Please repeat the records below exactly, from the first line through the line containing "order, and [list(event.keys())[0]]", and nothing more.

Segment Open

(** * The Nova Sonic bridge of [src/runtime/index.py] and its webhook

    A shallow embedding of the class [NovaSonicBridge]: the handshake of
    [start], the audio relay of [send_audio], the draining task
    [_process_responses] and the shutdown of [stop]; of its caller, the
    endpoint [websocket_endpoint] that bridges one call; of the credential
    provider [setup_credentials]; and of the webhook [handler] of
    [src/lambda/api/index.py] that sends a call to the bridge; together
    with the properties the specification states about them and further
    properties of the code.

    The Python code is asynchronous.  The embedding threads an explicit
    state through every method; the state holds the bridge object and the
    environment around it (the behaviour of the inference stream, what the
    service delivers to the draining task at each suspension point of the
    calling task, the calls made to the audio sink and the log). *)

From Stdlib Require Import List ZArith NArith Bool Lia RelationClasses.
From Stdlib.Strings Require Import String Ascii Byte.
From Stdlib Require Import DecimalString.
Import ListNotations.

Set Warnings "-register-all".

Local Open Scope string_scope.
Local Open Scope Z_scope.

(** ** Python values

    The values that [json.dumps] serialises and [json.loads] returns.  A
    [dict] is an association list: Python dictionaries keep insertion
    order, and [list(event.keys())[0]] depends on it.  A float literal is
    kept as the decimal the source writes: [JDec m e] is [m / 10^e]. *)

Inductive json : Type :=
| JNull
| JBool (b : bool)
| JInt (n : Z)
| JDec (m : Z) (e : nat)
| JStr (s : string)
| JArr (items : list json)
| JObj (fields : list (string * json)).

Definition bytes : Type := list byte.

(** The exception classes the code can meet.  All of them derive from
    [Exception]; [asyncio.CancelledError] derives from [BaseException] and
    only ever reaches the draining task, through [cancel] below. *)
Inductive exn : Type :=
| StopAsyncIteration
| TypeError
| AttributeError
| KeyError
| ValueError
| BinasciiError
| StreamError (msg : string).

Inductive Outcome (A : Type) : Type :=
| Ok (a : A)
| Raise (e : exn).
Arguments Ok {A} a.
Arguments Raise {A} e.

Definition is_ok {A} (o : Outcome A) : bool :=
  match o with Ok _ => true | Raise _ => false end.

(** *** Operators of Python on these values *)

(** [bool(v)] *)
Definition truthy (v : json) : bool :=
  match v with
  | JNull => false
  | JBool b => b
  | JInt n => negb (n =? 0)
  | JDec m _ => negb (m =? 0)
  | JStr s => negb (String.eqb s "")
  | JArr l => match l with [] => false | _ => true end
  | JObj l => match l with [] => false | _ => true end
  end.

Fixpoint lookup (key : string) (fields : list (string * json)) : option json :=
  match fields with
  | [] => None
  | (k, v) :: rest => if String.eqb key k then Some v else lookup key rest
  end.

Definition is_str (key : string) (v : json) : bool :=
  match v with JStr s => String.eqb key s | _ => false end.

Definition substringb (key s : string) : bool :=
  match String.index 0 key s with Some _ => true | None => false end.

(** [key in v] *)
Definition py_in (key : string) (v : json) : Outcome bool :=
  match v with
  | JObj fields => Ok (match lookup key fields with Some _ => true | None => false end)
  | JStr s => Ok (substringb key s)
  | JArr items => Ok (existsb (is_str key) items)
  | _ => Raise TypeError
  end.

(** [v[key]] with a string key *)
Definition py_getitem (v : json) (key : string) : Outcome json :=
  match v with
  | JObj fields => match lookup key fields with Some x => Ok x | None => Raise KeyError end
  | _ => Raise TypeError
  end.

(** [v.get(key, default)] *)
Definition py_get (v : json) (key : string) (default : json) : Outcome json :=
  match v with
  | JObj fields => Ok (match lookup key fields with Some x => x | None => default end)
  | _ => Raise AttributeError
  end.

(** [list(v.keys())[0] if v else 'unknown'] *)
Definition first_key_or_unknown (v : json) : Outcome string :=
  if truthy v then
    match v with
    | JObj ((k, _) :: _) => Ok k
    | _ => Raise AttributeError
    end
  else Ok "unknown".

(** ** Base64, as [base64.b64encode] and [base64.b64decode] of the Python
    standard library compute it (RFC 4648, standard alphabet, [=] padding;
    the decoder in its default non-strict mode). *)

Module Base64.

Local Open Scope N_scope.

Definition alphabet : string :=
  "ABCDEFGHIJKLMNOPQRSTUVWXYZabcdefghijklmnopqrstuvwxyz0123456789+/".

Definition pad : ascii := "="%char.

Definition enc_char (n : N) : ascii :=
  match String.get (N.to_nat n) alphabet with
  | Some c => c
  | None => pad
  end.

Fixpoint b64encode (bs : bytes) : string :=
  match bs with
  | [] => EmptyString
  | [a] =>
      let a := Byte.to_N a in
      String (enc_char (N.shiftr a 2))
        (String (enc_char (N.shiftl (N.land a 3) 4))
           (String pad (String pad EmptyString)))
  | [a; b] =>
      let a := Byte.to_N a in
      let b := Byte.to_N b in
      String (enc_char (N.shiftr a 2))
        (String (enc_char (N.lor (N.shiftl (N.land a 3) 4) (N.shiftr b 4)))
           (String (enc_char (N.shiftl (N.land b 15) 2))
              (String pad EmptyString)))
  | a :: b :: c :: rest =>
      let a := Byte.to_N a in
      let b := Byte.to_N b in
      let c := Byte.to_N c in
      String (enc_char (N.shiftr a 2))
        (String (enc_char (N.lor (N.shiftl (N.land a 3) 4) (N.shiftr b 4)))
           (String (enc_char (N.lor (N.shiftl (N.land b 15) 2) (N.shiftr c 6)))
              (String (enc_char (N.land c 63)) (b64encode rest))))
  end.

(** The decoding table: the position of a character in the alphabet. *)
Fixpoint index_of (c : ascii) (s : string) (i : N) : option N :=
  match s with
  | EmptyString => None
  | String d rest => if Ascii.eqb c d then Some i else index_of c rest (i + 1)
  end.

Definition dec_char (c : ascii) : option N := index_of c alphabet 0.

Definition byte_of_N (n : N) : byte :=
  match Byte.of_N (N.land n 255) with
  | Some b => b
  | None => Byte.x00
  end.

(** The loop of [binascii.a2b_base64]: characters outside the alphabet are
    skipped, a pad sequence that completes a quad ends the input, and input
    that stops in the middle of a quad is an error. *)
Fixpoint a2b_base64 (s : string) (quad_pos leftchar pads : N) : option bytes :=
  match s with
  | EmptyString => if quad_pos =? 0 then Some [] else None
  | String ch rest =>
      if Ascii.eqb ch pad then
        if 2 <=? quad_pos then
          if 4 <=? quad_pos + (pads + 1) then Some []
          else a2b_base64 rest quad_pos leftchar (pads + 1)
        else a2b_base64 rest quad_pos leftchar pads
      else
        match dec_char ch with
        | None => a2b_base64 rest quad_pos leftchar pads
        | Some v =>
            match quad_pos with
            | 0 => a2b_base64 rest 1 v 0
            | 1 =>
                option_map
                  (cons (byte_of_N (N.lor (N.shiftl leftchar 2) (N.shiftr v 4))))
                  (a2b_base64 rest 2 (N.land v 15) 0)
            | 2 =>
                option_map
                  (cons (byte_of_N (N.lor (N.shiftl leftchar 4) (N.shiftr v 2))))
                  (a2b_base64 rest 3 (N.land v 3) 0)
            | _ =>
                option_map
                  (cons (byte_of_N (N.lor (N.shiftl leftchar 6) v)))
                  (a2b_base64 rest 0 0 0)
            end
        end
  end.

Definition is_ascii (s : string) : bool :=
  forallb (fun c => N.ltb (N_of_ascii c) 128) (list_ascii_of_string s).

End Base64.

(** [base64.b64decode(v)]: a [str] must be ASCII, anything else that the
    draining task can hold here is rejected with a [TypeError]. *)
Definition b64decode (v : json) : Outcome bytes :=
  match v with
  | JStr s =>
      if Base64.is_ascii s then
        match Base64.a2b_base64 s 0 0 0 with
        | Some bs => Ok bs
        | None => Raise BinasciiError
        end
      else Raise ValueError
  | _ => Raise TypeError
  end.

Definition b64encode : bytes -> string := Base64.b64encode.


(** ** The state

    [Stream] is the bidirectional stream object the bridge owns: the chunks
    its input half has accepted, oldest first, and whether that half has
    been closed.  A chunk is kept as the event it carries; the wrapping
    [InvokeModelWithBidirectionalStreamInputChunk(value=
    BidirectionalInputPayloadPart(bytes_=json.dumps(event).encode()))] is
    not modelled. *)

Record Stream : Type := mkStream {
  sent : list json;
  input_closed : bool
}.

(** What one [await self.stream.await_output()] followed by
    [await output[1].receive()] gives the draining task. *)
Inductive RecvItem : Type :=
| RecvRaise (e : exn)        (* one of the two awaits raises *)
| RecvNoValue                (* [result.value] or its [bytes_] is falsy *)
| RecvGarbage                (* bytes that [decode] or [json.loads] rejects *)
| RecvJson (json_data : json) (* bytes that [json.loads] turns into a value *).

(** The draining task is a coroutine: created, then suspended in the
    receive with its local variable [role], then finished. *)
Inductive TaskState : Type :=
| TaskCreated
| TaskWaiting (role : json)
| TaskDone.

Record Task : Type := mkTask {
  send_callback : bytes -> Outcome unit;
  task_state : TaskState;
  cancel_calls : nat
}.

Definition done (t : Task) : bool :=
  match task_state t with TaskDone => true | _ => false end.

Segment Closed

ANSWER BOX>
(** * The Nova Sonic bridge of [src/runtime/index.py] and its webhook

    A shallow embedding of the class [NovaSonicBridge]: the handshake of
    [start], the audio relay of [send_audio], the draining task
    [_process_responses] and the shutdown of [stop]; of its caller, the
    endpoint [websocket_endpoint] that bridges one call; of the credential
    provider [setup_credentials]; and of the webhook [handler] of
    [src/lambda/api/index.py] that sends a call to the bridge; together
    with the properties the specification states about them and further
    properties of the code.

    The Python code is asynchronous.  The embedding threads an explicit
    state through every method; the state holds the bridge object and the
    environment around it (the behaviour of the inference stream, what the
    service delivers to the draining task at each suspension point of the
    calling task, the calls made to the audio sink and the log). *)

From Stdlib Require Import List ZArith NArith Bool Lia RelationClasses.
From Stdlib.Strings Require Import String Ascii Byte.
From Stdlib Require Import DecimalString.
Import ListNotations.

Set Warnings "-register-all".

Local Open Scope string_scope.
Local Open Scope Z_scope.

(** ** Python values

    The values that [json.dumps] serialises and [json.loads] returns.  A
    [dict] is an association list: Python dictionaries keep insertion
    order, and [list(event.keys())[0]] depends on it.  A float literal is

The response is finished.